Monsters boerderijmelk die bestemd zijn voor de bepaling van de samenstelling worden, in afwijking van lid 1 en 2, bewaard bij ten minste 0,0°C en ten hoogste 8,0°C en binnen 96 uur in onderzoek genomen.
De monsters worden zo snel mogelijk nadat zij zijn genomen geplaatst in een speciaal daarvoor bestemde, niet voor onbevoegden toegankelijke, schone en gekoelde ruimte.
Indien voor de temperatuurcontrole een adequaat systeem met automatische meting en registratie wordt toegepast, worden de in de leden 1 tot en met 6 bedoelde bepalingen betreffende de bewaartemperaturen geacht te zijn nageleefd, indien het voortschrijdend gemiddelde over elke aaneengesloten periode van twee uur, met ten minste vier metingen en registraties per uur, aan de temperatuurcriteria voldoet.
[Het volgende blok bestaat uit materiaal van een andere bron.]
(** * OpenPII Watcher: the client-side PII detector (pii_detector.js)

    A shallow embedding of class [PIIDetector] and of the part of the
    ECMAScript runtime it relies on (strings as sequences of UTF-16 code
    units, [RegExp.prototype.exec] with the [g] flag, [String.prototype]
    [match], [split], [substring], property lookup on object literals),
    followed by the properties of the detector. *)

From Stdlib Require Import String Ascii.
From Stdlib Require Import List Arith Lia Bool NArith ZArith.
From Stdlib Require Import Sorted Permutation.
Import ListNotations.

Set Implicit Arguments.

(** ** JavaScript strings *)

(** A JavaScript string is a finite sequence of UTF-16 code units.  None of
    the regular expressions of the detector carries the [u] or [i] flag, so
    matching works code unit by code unit. *)
Definition jsstring := list N.

(** String literals of the source, written as Rocq strings. *)
Fixpoint str (s : string) : jsstring :=
  match s with
  | EmptyString => []
  | String a s' => N_of_ascii a :: str s'
  end.

Definition code (a : ascii) : N := N_of_ascii a.

Fixpoint jsstring_eqb (a b : jsstring) : bool :=
  match a, b with
  | [], [] => true
  | x :: a', y :: b' => N.eqb x y && jsstring_eqb a' b'
  | _, _ => false
  end.

(** [String.prototype.substring(start, end)]: both arguments are clamped to
    the length and swapped when out of order. *)
Definition substring (s : jsstring) (a b : nat) : jsstring :=
  let finalStart := Nat.min a (length s) in
  let finalEnd := Nat.min b (length s) in
  let from := Nat.min finalStart finalEnd in
  let to := Nat.max finalStart finalEnd in
  firstn (to - from) (skipn from s).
Teneinde de bovengenoemde bewaarcondities van de monsters in acht te nemen, bepalen het melkcontrolestation en de ontvanger van boerderijmelk in onderling overleg de tijdstippen waarop de genomen monsters door het melkcontrolestation worden opgehaald respectievelijk in onderzoek worden genomen, met dien verstande dat de monsters zo spoedig mogelijk na aankomst bij de ontvanger van boerderijmelk naar het melkcontrolestation worden vervoerd.
De Zuivelverordening 2000, Handmatig nemen, transporteren en bewaren van monsters boerderijmelk wordt ingetrokken.
Deze verordening treedt in werking met ingang van de dag na publicatie in het Verordeningenblad Bedrijfsorganisatie.
Deze verordening wordt aangehaald als Zuivelverordening 2011, Nemen, transporteren en bewaren van monsters boerderijmelk.